Saved data entries
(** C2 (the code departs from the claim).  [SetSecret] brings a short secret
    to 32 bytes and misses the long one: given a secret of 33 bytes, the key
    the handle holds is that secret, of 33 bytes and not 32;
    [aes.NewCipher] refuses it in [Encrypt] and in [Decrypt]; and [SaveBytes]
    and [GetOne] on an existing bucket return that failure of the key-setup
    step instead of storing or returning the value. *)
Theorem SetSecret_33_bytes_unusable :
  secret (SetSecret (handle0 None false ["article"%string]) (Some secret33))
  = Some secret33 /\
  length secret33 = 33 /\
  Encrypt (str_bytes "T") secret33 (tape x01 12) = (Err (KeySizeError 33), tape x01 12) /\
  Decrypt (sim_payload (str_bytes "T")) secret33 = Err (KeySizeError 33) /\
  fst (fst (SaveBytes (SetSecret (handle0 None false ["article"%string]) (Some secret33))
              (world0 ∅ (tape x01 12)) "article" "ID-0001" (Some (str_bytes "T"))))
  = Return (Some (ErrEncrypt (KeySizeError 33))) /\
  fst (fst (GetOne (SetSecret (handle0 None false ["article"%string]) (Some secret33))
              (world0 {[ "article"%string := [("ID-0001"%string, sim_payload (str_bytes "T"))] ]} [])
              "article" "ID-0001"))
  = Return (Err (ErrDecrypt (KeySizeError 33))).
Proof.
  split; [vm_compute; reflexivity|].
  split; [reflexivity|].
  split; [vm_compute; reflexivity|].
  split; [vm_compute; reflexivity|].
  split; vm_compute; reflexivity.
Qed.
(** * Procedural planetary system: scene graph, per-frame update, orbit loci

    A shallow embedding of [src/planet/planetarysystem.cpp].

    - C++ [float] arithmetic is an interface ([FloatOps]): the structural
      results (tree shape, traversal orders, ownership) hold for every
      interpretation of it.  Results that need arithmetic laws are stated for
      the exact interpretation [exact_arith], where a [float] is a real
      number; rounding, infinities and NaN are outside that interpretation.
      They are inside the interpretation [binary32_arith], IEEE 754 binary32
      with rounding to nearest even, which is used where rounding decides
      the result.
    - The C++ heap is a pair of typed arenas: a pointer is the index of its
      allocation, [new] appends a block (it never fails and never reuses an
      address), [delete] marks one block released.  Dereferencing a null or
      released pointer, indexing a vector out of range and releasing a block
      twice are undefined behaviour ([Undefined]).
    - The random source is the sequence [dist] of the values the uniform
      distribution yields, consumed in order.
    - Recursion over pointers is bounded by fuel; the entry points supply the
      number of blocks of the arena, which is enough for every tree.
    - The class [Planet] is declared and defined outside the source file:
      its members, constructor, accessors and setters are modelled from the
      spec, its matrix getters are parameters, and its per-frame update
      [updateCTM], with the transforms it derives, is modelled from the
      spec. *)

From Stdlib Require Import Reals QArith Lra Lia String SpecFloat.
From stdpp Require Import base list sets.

* [Goal of the exercise]: Every line from the one containing "its members, constructor, accessors" through the final line of the data above is to be restated word for word, and nothing more.

* [Answer to this task]:
      its members, constructor, accessors and setters are modelled from the
      spec, its matrix getters are parameters, and its per-frame update
      [updateCTM], with the transforms it derives, is modelled from the
      spec. *)

From Stdlib Require Import Reals QArith Lra Lia String SpecFloat.
From stdpp Require Import base list sets.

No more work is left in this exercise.